(ACTION ITEM):
Once you reach the line containing "EvStart => GIFT_BOX" in the data below, restate each line word for word up to and including the one containing "(** The stage".

(Records from a data source)

※ ※ ※

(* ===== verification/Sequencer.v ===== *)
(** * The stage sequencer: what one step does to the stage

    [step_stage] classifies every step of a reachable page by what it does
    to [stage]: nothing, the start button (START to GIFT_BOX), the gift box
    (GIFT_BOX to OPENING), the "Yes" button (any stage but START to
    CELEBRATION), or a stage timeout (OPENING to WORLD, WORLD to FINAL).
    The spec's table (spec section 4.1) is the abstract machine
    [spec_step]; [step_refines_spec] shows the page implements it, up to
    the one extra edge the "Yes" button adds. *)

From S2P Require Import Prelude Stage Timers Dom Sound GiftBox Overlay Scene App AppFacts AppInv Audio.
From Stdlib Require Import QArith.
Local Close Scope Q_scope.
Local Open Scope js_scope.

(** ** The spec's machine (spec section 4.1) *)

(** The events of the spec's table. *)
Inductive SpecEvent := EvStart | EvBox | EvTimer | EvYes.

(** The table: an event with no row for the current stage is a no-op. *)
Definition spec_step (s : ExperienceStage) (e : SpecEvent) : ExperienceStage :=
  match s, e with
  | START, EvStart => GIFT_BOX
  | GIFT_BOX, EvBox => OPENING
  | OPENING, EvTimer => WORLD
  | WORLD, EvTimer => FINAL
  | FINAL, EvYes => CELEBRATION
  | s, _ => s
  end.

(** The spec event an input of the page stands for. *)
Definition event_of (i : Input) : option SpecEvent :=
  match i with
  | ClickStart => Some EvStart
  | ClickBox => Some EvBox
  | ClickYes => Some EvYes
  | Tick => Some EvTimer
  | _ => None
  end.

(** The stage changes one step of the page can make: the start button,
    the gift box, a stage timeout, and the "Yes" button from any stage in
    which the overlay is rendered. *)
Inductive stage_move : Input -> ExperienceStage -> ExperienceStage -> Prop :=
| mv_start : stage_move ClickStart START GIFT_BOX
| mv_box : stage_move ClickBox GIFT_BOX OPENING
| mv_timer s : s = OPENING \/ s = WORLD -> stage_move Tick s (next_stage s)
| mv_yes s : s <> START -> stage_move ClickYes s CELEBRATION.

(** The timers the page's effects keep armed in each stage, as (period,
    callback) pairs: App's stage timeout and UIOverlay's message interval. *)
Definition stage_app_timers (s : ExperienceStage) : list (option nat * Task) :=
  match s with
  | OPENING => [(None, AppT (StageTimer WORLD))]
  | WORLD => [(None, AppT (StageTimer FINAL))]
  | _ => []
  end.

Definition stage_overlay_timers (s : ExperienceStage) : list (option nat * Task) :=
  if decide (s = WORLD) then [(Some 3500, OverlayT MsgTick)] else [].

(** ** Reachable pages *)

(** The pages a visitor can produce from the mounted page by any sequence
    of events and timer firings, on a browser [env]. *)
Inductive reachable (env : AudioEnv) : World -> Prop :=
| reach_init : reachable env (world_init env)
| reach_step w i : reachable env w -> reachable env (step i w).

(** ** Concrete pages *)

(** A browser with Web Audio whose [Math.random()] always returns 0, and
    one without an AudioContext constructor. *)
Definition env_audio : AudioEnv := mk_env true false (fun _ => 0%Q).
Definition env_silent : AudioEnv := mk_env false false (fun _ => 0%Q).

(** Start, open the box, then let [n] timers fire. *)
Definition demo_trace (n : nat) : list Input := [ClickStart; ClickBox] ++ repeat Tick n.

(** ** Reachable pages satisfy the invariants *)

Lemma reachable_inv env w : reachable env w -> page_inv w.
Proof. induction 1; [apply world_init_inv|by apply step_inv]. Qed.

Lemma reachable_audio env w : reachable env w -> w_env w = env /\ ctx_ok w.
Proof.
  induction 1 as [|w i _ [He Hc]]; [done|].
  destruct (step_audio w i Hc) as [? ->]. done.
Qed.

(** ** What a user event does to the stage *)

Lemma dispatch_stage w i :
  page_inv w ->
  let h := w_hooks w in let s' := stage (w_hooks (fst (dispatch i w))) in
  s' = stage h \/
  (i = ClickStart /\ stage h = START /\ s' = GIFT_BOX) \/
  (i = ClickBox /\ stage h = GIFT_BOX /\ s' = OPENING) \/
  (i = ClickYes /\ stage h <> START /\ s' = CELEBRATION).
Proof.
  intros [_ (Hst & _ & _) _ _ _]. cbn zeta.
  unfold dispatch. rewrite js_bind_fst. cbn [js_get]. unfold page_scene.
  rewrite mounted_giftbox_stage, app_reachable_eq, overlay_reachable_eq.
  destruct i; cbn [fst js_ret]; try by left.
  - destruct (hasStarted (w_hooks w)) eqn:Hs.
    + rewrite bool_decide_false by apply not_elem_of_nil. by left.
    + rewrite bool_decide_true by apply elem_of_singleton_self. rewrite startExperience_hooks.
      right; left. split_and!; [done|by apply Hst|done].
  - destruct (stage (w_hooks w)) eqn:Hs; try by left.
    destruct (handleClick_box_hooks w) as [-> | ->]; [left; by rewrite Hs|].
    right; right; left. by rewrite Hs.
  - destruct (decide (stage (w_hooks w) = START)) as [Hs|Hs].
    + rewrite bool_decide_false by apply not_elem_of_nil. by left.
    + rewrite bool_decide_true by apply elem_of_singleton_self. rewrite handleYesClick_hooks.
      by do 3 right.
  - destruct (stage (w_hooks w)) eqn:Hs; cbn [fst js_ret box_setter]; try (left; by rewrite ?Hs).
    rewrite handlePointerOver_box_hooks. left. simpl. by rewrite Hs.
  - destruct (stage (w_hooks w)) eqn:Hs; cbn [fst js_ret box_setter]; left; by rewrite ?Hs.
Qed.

※ ※ ※

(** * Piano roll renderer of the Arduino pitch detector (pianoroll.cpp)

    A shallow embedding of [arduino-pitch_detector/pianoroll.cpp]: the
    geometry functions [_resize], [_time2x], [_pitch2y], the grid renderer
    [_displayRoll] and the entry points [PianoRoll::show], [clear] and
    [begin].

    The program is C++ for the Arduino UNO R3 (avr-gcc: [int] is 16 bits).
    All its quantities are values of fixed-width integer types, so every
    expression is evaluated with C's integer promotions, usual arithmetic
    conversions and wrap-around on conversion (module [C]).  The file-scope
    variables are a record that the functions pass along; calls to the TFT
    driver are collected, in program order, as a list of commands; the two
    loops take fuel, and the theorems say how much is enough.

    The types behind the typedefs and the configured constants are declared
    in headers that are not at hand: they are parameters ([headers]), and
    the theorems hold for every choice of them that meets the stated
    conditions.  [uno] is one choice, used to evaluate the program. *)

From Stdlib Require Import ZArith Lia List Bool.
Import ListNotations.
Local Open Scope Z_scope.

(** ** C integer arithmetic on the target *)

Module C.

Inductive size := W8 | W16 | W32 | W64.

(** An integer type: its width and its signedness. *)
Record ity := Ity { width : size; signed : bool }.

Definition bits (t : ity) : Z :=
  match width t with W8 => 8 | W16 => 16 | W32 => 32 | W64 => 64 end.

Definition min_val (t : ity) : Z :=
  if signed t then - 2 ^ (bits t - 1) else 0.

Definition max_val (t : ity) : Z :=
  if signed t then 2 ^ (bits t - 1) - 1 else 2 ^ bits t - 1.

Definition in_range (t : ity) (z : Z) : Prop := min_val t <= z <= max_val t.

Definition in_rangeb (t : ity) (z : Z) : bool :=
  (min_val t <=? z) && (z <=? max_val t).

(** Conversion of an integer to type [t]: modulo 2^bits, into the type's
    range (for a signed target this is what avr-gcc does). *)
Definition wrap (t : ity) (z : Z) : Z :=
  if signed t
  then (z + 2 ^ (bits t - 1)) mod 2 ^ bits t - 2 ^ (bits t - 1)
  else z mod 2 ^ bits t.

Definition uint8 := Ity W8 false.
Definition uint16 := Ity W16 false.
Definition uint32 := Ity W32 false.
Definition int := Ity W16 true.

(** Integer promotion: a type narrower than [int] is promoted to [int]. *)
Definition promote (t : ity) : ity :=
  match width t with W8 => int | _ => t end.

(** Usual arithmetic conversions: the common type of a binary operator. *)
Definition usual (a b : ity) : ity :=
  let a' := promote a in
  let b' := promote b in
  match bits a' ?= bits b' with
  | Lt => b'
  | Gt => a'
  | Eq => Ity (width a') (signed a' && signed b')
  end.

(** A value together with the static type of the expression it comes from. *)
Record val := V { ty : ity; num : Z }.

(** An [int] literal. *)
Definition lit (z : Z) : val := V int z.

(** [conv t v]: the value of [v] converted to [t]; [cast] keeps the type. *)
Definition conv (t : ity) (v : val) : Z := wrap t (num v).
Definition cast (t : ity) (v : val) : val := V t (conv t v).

※ ※ ※

(EXERCISE RESPONSE):
  | START, EvStart => GIFT_BOX
  | GIFT_BOX, EvBox => OPENING
  | OPENING, EvTimer => WORLD
  | WORLD, EvTimer => FINAL
  | FINAL, EvYes => CELEBRATION
  | s, _ => s
  end.

(** The spec event an input of the page stands for. *)
Definition event_of (i : Input) : option SpecEvent :=
  match i with
  | ClickStart => Some EvStart
  | ClickBox => Some EvBox
  | ClickYes => Some EvYes
  | Tick => Some EvTimer
  | _ => None
  end.

(** The stage changes one step of the page can make: the start button,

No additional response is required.